The Brain Vault (Stephanie Chalice Thrillers Book 3) Read online




  The Brain Vault

  A Stephanie Chalice Thriller

  #3

  By

  Lawrence Kelter

  The

  Brain Vault

  Lawrence Kelter

  The Brain Vault Copyright © 2011 by Lawrence Kelter

  All rights reserved.

  Fourth Edition – March 2015

  No part of this book may be reproduced or transmitted in any form or by any means, electronic or mechanical, including photocopying, recording, or by information storage and retrieval system, without written permission of the Publisher, except where permitted by law.

  This book is a work of fiction. Names, places, characters, and incidents are the product of the author’s imagination or are used fictitiously.
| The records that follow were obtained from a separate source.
(** Whatever is assigned, the spreading factor used is one that exists; a valid
    assignment is followed, and before joining everyone uses 10. *)
Lemma effective_sf_range s iid : 7 <= effective_sf s iid <= 12 /\
  (forall sf, fst (set_assigned_sf s sf) = Ok tt -> effective_sf (snd (set_assigned_sf s sf)) iid = sf) /\
  effective_sf state_new iid = 10.
Proof.
  split; [| split; [| done]].
  - assert (7 <= (if negb (joined s) then 10 else assigned_sf_hash_based iid) <= 12) as Hu by (destruct (joined s); cbn; [apply hash_based_range | lia]).
    unfold effective_sf. destruct (assigned_sf_dio s) as [sf|]; [| done]. destruct (_ && _) eqn:E; [| done]. by apply is_valid_sf_spec in E.
  - intros sf. unfold set_assigned_sf. destruct (is_valid_sf sf) eqn:E; cbn; [| done]. intros _. unfold effective_sf. cbn. unfold is_valid_sf in E. by rewrite E.
Qed.

Lemma sf_option_roundtrip sf rest : is_valid_sf sf = true ->
  exists o, make_assigned_sf_option sf = Ok o /\ parse_assigned_sf_option (o ++ rest) = Some sf.
Proof. intros Hv. unfold make_assigned_sf_option. rewrite Hv. eexists. split; [done |]. unfold parse_assigned_sf_option. cbn. by rewrite Hv. Qed.

(** *** The gateway's choice *)

Lemma better_spec (l : list Z) : forall best bl i,
  let '(sf, load, _) := foldl better (best, bl, i) l in
  (sf = best /\ load = bl /\ Forall (fun y => bl <= y) l) \/
  exists k, l !! k = Some load /\ sf = 7 + wrap8 (i + Z.of_nat k) /\ load < bl /\
    forall j y, l !! j = Some y -> load <= y /\ ((j < k)%nat -> load < y).
Proof.
  induction l as [|x l IH]; intros best bl i; cbn [foldl]; [left; by split_and! |]. unfold better at 2. destruct (x <? bl) eqn:E; bool_to_prop.
  - specialize (IH (7 + wrap8 i) x (i + 1)). destruct (foldl _ _ _) as [[sf load] i']. right. destruct IH as [(-> & -> & Hall)|(k & Hk & -> & Hlt & Hmin)].
    + exists 0%nat. rewrite Z.add_0_r. split_and!; [done | done | done |]. intros [|j] y Hy; cbn in Hy; [simplify_eq; lia |].
      split; [by eapply Forall_lookup in Hy; [| exact Hall] | lia].
    + exists (S k). split_and!; [done | do 2 f_equal; lia | lia |]. intros [|j] y Hy; cbn in Hy; [simplify_eq; lia |].
      destruct (Hmin j y Hy) as [H1 H2]. split; [done | intros; apply H2; lia].
  - specialize (IH best bl (i + 1)). destruct (foldl _ _ _) as [[sf load] i']. destruct IH as [(-> & -> & Hall)|(k & Hk & -> & Hlt & Hmin)].
    + left. split_and!; [done | done |]. by constructor.
    + right. exists (S k). split_and!; [done | do 2 f_equal; lia | lia |]. intros [|j] y Hy; cbn in Hy; [simplify_eq; lia |].
      destruct (Hmin j y Hy) as [H1 H2]. split; [done | intros; apply H2; lia].
Qed.

(** The scan finds the first least load. *)
Lemma gateway_assigned_least l : length l = 6%nat ->
  exists i x, (i < 6)%nat /\ gateway_assigned_sf l = 7 + Z.of_nat i /\ l !! i = Some x /\
    forall j y, l !! j = Some y -> x <= y /\ ((j < i)%nat -> x < y).
Proof.
  intros Hl. destruct l as [|x l]; [done |]. unfold gateway_assigned_sf. cbn [nth drop]. rewrite drop_0.
  pose proof (better_spec l 7 x 1) as Hs. destruct (foldl better _ l) as [[sf load] n]. cbn [fst]. destruct Hs as [(-> & -> & Hall)|(k & Hk & -> & Hlt & Hmin)].
  - exists 0%nat, x. split_and!; [lia | done | done |]. intros [|j] y Hy; cbn in Hy; [simplify_eq; lia |].
    split; [by eapply Forall_lookup in Hy; [| exact Hall] | lia].
  - pose proof (lookup_lt_Some _ _ _ Hk). cbn in Hl. exists (S k), load. split_and!; [lia | | done |].
    + unfold wrap8. rewrite Z.mod_small by lia. lia.
    + intros [|j] y Hy; cbn in Hy; [simplify_eq; lia |]. destruct (Hmin j y Hy) as [H1 H2]. split; [done | intros; apply H2; lia].
Qed.

Definition tracker_ok (t : GatewaySfTracker) : Prop :=
  length (nodes_by_sf t) = 6%nat /\
  forall i j s1 s2, nodes_by_sf t !! i = Some s1 -> nodes_by_sf t !! j = Some s2 -> i <> j -> s1 ## s2.
Definition tracked (t : GatewaySfTracker) (iid : bytes) : Prop := exists s, s ∈ nodes_by_sf t /\ iid ∈ s.

Lemma remove_node_ok t iid : tracker_ok t -> tracker_ok (remove_node t iid) /\ ~ tracked (remove_node t iid) iid.
Proof.
  intros [Hl Hd]. split; [split |].
  - cbn. by rewrite length_fmap.
  - intros i j s1 s2 Hi Hj Hne. cbn in Hi, Hj. rewrite list_lookup_fmap in Hi, Hj.
    destruct (nodes_by_sf t !! i) as [a|] eqn:Ei, (nodes_by_sf t !! j) as [b|] eqn:Ej; cbn in *; simplify_eq.
    specialize (Hd i j a b Ei Ej Hne). clear -Hd. set_solver.
  - intros (s & Hs & Hin). cbn in Hs. apply list_elem_of_fmap in Hs as (x & -> & _). clear -Hin. set_solver.
Qed.

(** A node is registered under one spreading factor at a time. *)
Lemma register_node_ok t iid sf : tracker_ok t -> is_valid_sf sf = true ->
  exists t', register_node t iid sf = Some t' /\ tracker_ok t' /\
    forall i s, nodes_by_sf t' !! i = Some s -> (iid ∈ s <-> Z.of_nat i = sf - 7).
Proof.
  intros Hok Hv. unfold register_node. rewrite Hv. cbn [negb]. eexists. split; [done |]. apply is_valid_sf_spec in Hv.
  destruct (remove_node_ok t iid Hok) as [[Hl Hd] Hn]. set (l := nodes_by_sf (remove_node t iid)) in *. cbn [nodes_by_sf].
  assert (forall i s, alter (fun set => {[iid]} ∪ set) (Z.to_nat (sf - 7)) l !! i = Some s -> exists s0, l !! i = Some s0 /\
    s = if decide (i = Z.to_nat (sf - 7)) then {[iid]} ∪ s0 else s0) as Halt.
  { intros i s. destruct (decide (i = Z.to_nat (sf - 7))) as [-> |Hne].
    - rewrite list_lookup_alter_eq. destruct (l !! _) as [s0|]; cbn; [| done]. intros [= <-]. by exists s0.
    - rewrite list_lookup_alter_ne by congruence. intros Hs. by exists s. }
  assert (forall i s0, l !! i = Some s0 -> iid ∉ s0) as Hnot.
  { intros i s0 Hs0 Hin. apply Hn. exists s0. split; [by eapply list_elem_of_lookup_2 | done]. }
  split; [split |].
  - cbn. by rewrite length_alter.
  - intros i j s1 s2 Hi Hj Hne. apply Halt in Hi as (a & Ha & ->), Hj as (b & Hb & ->). pose proof (Hd i j a b Ha Hb Hne) as Hab.
    pose proof (Hnot i a Ha). pose proof (Hnot j b Hb). repeat case_decide; subst; try done; clear -Hab H H0; set_solver.
  - intros i s Hs. apply Halt in Hs as (s0 & Hs0 & ->). pose proof (Hnot i s0 Hs0). case_decide as E.
    + subst i. split; [intros _; lia | intros _; clear; set_solver].
    + split; [done | intros E2; destruct E; lia].
Qed.

Definition balanced (t : GatewaySfTracker) : Prop :=
  forall i j s1 s2, nodes_by_sf t !! i = Some s1 -> nodes_by_sf t !! j = Some s2 -> (size s1 <= size s2 + 1)%nat.

Lemma remove_untracked t iid : ~ tracked t iid -> remove_node t iid = t.
Proof.
  intros Hn. destruct t as [l]. unfold remove_node. cbn. f_equal. assert (forall s, s ∈ l -> iid ∉ s) as H by (intros s Hs Hi; apply Hn; by exists s). clear Hn.
  induction l as [|s l IH]; [done |]. cbn. rewrite IH by (intros; apply H; by right). f_equal. pose proof (H s ltac:(by left)). set_solver.
Qed.

(** A new node goes where the load is least, so the loads stay within one of each
    other, and the others keep their spreading factors. *)
Lemma assign_sf_balanced t iid : tracker_ok t -> balanced t -> ~ tracked t iid ->
  (forall s, s ∈ nodes_by_sf t -> Z.of_nat (size s) <= u32_max) ->
  exists sf t', assign_sf t iid = Some (sf, t') /\ 7 <= sf <= 12 /\ tracker_ok t' /\ balanced t' /\
    (forall x, tracked t' x <-> x = iid \/ tracked t x) /\
    forall i s, nodes_by_sf t !! i = Some s -> exists s', nodes_by_sf t' !! i = Some s' /\ s ⊆ s' /\ (size s' <= size s + 1)%nat.
Proof.
  intros Hok Hb Hn Hsz. destruct (gateway_assigned_least (load_by_sf t)) as (i & x & Hi & Hsf & Hx & Hmin).
  { unfold load_by_sf. rewrite length_fmap. apply Hok. }
  unfold assign_sf. rewrite Hsf. destruct (register_node_ok t iid (7 + Z.of_nat i) Hok) as (t' & Hr & Hok' & _); [apply is_valid_sf_spec; lia |].
  rewrite Hr. exists (7 + Z.of_nat i), t'. cbn. split; [done |]. split; [lia |]. split; [done |].
  assert (nodes_by_sf t' = alter (fun set => {[iid]} ∪ set) i (nodes_by_sf t)) as Hl.
  { unfold register_node in Hr. destruct (negb _); [done |]. rewrite remove_untracked in Hr by done. apply (inj Some) in Hr. rewrite <- Hr. cbn [nodes_by_sf]. f_equal. lia. }
  assert (forall j s, nodes_by_sf t !! j = Some s -> load_by_sf t !! j = Some (Z.of_nat (size s))) as Hload.
  { intros j s Hj. unfold load_by_sf. rewrite list_lookup_fmap, Hj. cbn. f_equal. unfold wrap32. apply Z.mod_small.
    pose proof (Hsz s ltac:(by eapply list_elem_of_lookup_2)). unfold u32_max in *. lia. }
  assert (forall s, s ∈ nodes_by_sf t -> iid ∉ s) as Hni by (intros s Hs Hin; apply Hn; by exists s).
  assert (forall j s', nodes_by_sf t' !! j = Some s' -> exists s, nodes_by_sf t !! j = Some s /\ s' = (if decide (j = i) then {[iid]} ∪ s else s) /\
    size s' = (size s + if decide (j = i) then 1 else 0)%nat) as Hback.
  { intros j s'. rewrite Hl. destruct (decide (j = i)) as [-> |Hne].
    - rewrite list_lookup_alter_eq. destruct (nodes_by_sf t !! i) as [s|] eqn:Es; cbn; [| done]. intros [= <-]. exists s. split; [done |].
      split; [done |]. rewrite size_union, size_singleton by (pose proof (Hni s ltac:(by eapply list_elem_of_lookup_2)); set_solver). lia.
    - rewrite list_lookup_alter_ne by congruence. intros Hj. exists s'. split_and!; [done | done | lia]. }
  split; [| split].
  - intros j k s1 s2 Hj Hk. apply Hback in Hj as (a & Ha & _ & ->), Hk as (b & Hb2 & _ & ->). pose proof (Hb j k a b Ha Hb2).
    destruct (decide (j = i)) as [-> |]; [| lia]. destruct (Hmin k _ (Hload k b Hb2)) as [Hle _]. rewrite (Hload i a Ha) in Hx. injection Hx as <-. lia.
  - intros y. split.
    + intros (s' & Hs' & Hy). apply list_elem_of_lookup in Hs' as [j Hj]. apply Hback in Hj as (s & Hj & -> & _).
      apply list_elem_of_lookup_2 in Hj. destruct (decide (j = i)); [apply elem_of_union in Hy as [Hy%elem_of_singleton|Hy]; [by left |] |]; right; by exists s.
    + assert (i < length (nodes_by_sf t))%nat as Hlt by (destruct Hok as [-> _]; lia). destruct (lookup_lt_is_Some_2 _ _ Hlt) as [si Hsi].
      intros [-> |(s & Hs & Hy)].
      * exists ({[iid]} ∪ si). split; [| set_solver]. rewrite Hl. eapply list_elem_of_lookup_2. rewrite list_lookup_alter_eq, Hsi. done.
      * apply list_elem_of_lookup in Hs as [j Hj]. destruct (decide (j = i)) as [-> |Hne].
        -- exists ({[iid]} ∪ s). split; [| set_solver]. rewrite Hl. eapply list_elem_of_lookup_2. rewrite list_lookup_alter_eq, Hj. done.
        -- exists s. split; [| done]. rewrite Hl. eapply list_elem_of_lookup_2. by rewrite list_lookup_alter_ne.
  - intros j s Hj. assert (exists s', nodes_by_sf t' !! j = Some s') as [s' Hs'].
    { apply lookup_lt_is_Some_2. rewrite Hl, length_alter. by eapply lookup_lt_Some. }
    exists s'. split; [done |]. apply Hback in Hs' as (s0 & Hs0 & -> & ->). assert (s0 = s) as -> by congruence.
    split; [destruct (decide (j = i)); set_solver | destruct (decide (j = i)); lia].
Qed.

(** Nodes assigned one after the other. *)
Fixpoint assign_all (t : GatewaySfTracker) (l : list bytes) : option GatewaySfTracker :=
  match l with [] => Some t | iid :: l => '(_, t) ← assign_sf t iid; assign_all t l end.

(** However many different nodes a gateway assigns, the numbers of nodes on any
    two spreading factors differ by at most one. *)
Lemma assignments_balanced l : NoDup l -> Z.of_nat (length l) <= u32_max ->
  exists t, assign_all tracker_new l = Some t /\ tracker_ok t /\ balanced t /\ forall x, tracked t x <-> x ∈ l.
Proof.
  intros Hnd Hlen.
  assert (forall l t done, NoDup l -> (forall x, x ∈ l -> ~ tracked t x) -> tracker_ok t -> balanced t ->
    (forall s, s ∈ nodes_by_sf t -> (size s <= done)%nat) -> Z.of_nat (done + length l) <= u32_max ->
    exists t', assign_all t l = Some t' /\ tracker_ok t' /\ balanced t' /\ forall x, tracked t' x <-> x ∈ l \/ tracked t x) as H.
  { clear. induction l as [|iid l IH]; intros t done Hnd Hnew Hok Hb Hsz Hlen.
    - exists t. split; [done |]. split; [done |]. split; [done |]. intros x. split; [by right | by intros [?%not_elem_of_nil|?]].
    - apply NoDup_cons in Hnd as [Hni Hnd]. cbn [length] in Hlen.
      destruct (assign_sf_balanced t iid Hok Hb) as (sf & t1 & Ha & _ & Hok1 & Hb1 & Ht1 & Hs1).
      { apply Hnew. by left. }
      { intros s Hs. specialize (Hsz s Hs). lia. }
      destruct (IH t1 (S done) Hnd) as (t' & Ha' & Hok' & Hb' & Ht').
      + intros x Hx. rewrite Ht1. intros [-> |Hx2]; [done |]. eapply Hnew; [by right | done].
      + done.
      + done.
      + intros s Hs. apply list_elem_of_lookup in Hs as [j Hj].
        assert (exists s0, nodes_by_sf t !! j = Some s0) as [s0 Hs0].
        { apply lookup_lt_is_Some_2. destruct Hok as [-> _]. destruct Hok1 as [<- _]. by eapply lookup_lt_Some. }
        destruct (Hs1 j s0 Hs0) as (s' & Hs' & _ & Hle). rewrite Hj in Hs'. injection Hs' as <-.
        specialize (Hsz s0 ltac:(by eapply list_elem_of_lookup_2)). lia.
      + lia.
      + exists t'. split; [cbn [assign_all]; by rewrite Ha |]. split; [done |]. split; [done |]. intros x. rewrite Ht', Ht1, elem_of_cons. tauto. }
  destruct (H l tracker_new 0%nat) as (t & Ha & Hok & Hb & Ht); [done | | | | | done |].
  - intros x _ (s & Hs & Hx). apply elem_of_replicate in Hs as [-> _]. set_solver.
  - split; [done |]. intros i j s1 s2 Hi _ _. apply lookup_replicate in Hi as [-> _]. set_solver.
  - intros i j s1 s2 Hi Hj. apply lookup_replicate in Hi as [-> _], Hj as [-> _]. lia.
  - intros s Hs. apply elem_of_replicate in Hs as [-> _]. by rewrite size_empty.
  - exists t. split; [done |]. split; [done |]. split; [done |]. intros x. rewrite Ht. split; [| by left]. intros [?|(s & Hs & Hx)]; [done |].
    apply elem_of_replicate in Hs as [-> _]. set_solver.
Qed.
Any resemblance to events, locales, or persons living or dead, is coincidental.

  Interior book design by

  Bob Houston eBook Formatting

  For

  Morris, Doris, Salvatore, and Adelina

  One

  Newest of all moons, the tail of the waxing crescent was visible as I looked up at the cloud-riddled sky, a dagger’s silver blade against the vast, black heavens.

  It was a lovely night for crime.

  Now if you knew me, you’d know that a gal like Stephanie Chalice wouldn’t normally be caught dead taking a midnight stroll through Central Park (not without an Uzi under each arm anyway). But I’m not alone; I’m with Gus Lido. Gus and I, we’re both on the job, two of New York’s finest trying to carve a moment’s peace out of a day of sheer chaos. He’s in a tux and I’m in an evening gown—even so, we’re armed and dangerous, trust me.

  I was hoping for an altercation free evening, but such seemed destined not to be the case.

  “Hey, watch it,” Gus said, grabbing my hand and preventing me from putting my foot down where God and Jimmy Choo had not intended for it to go.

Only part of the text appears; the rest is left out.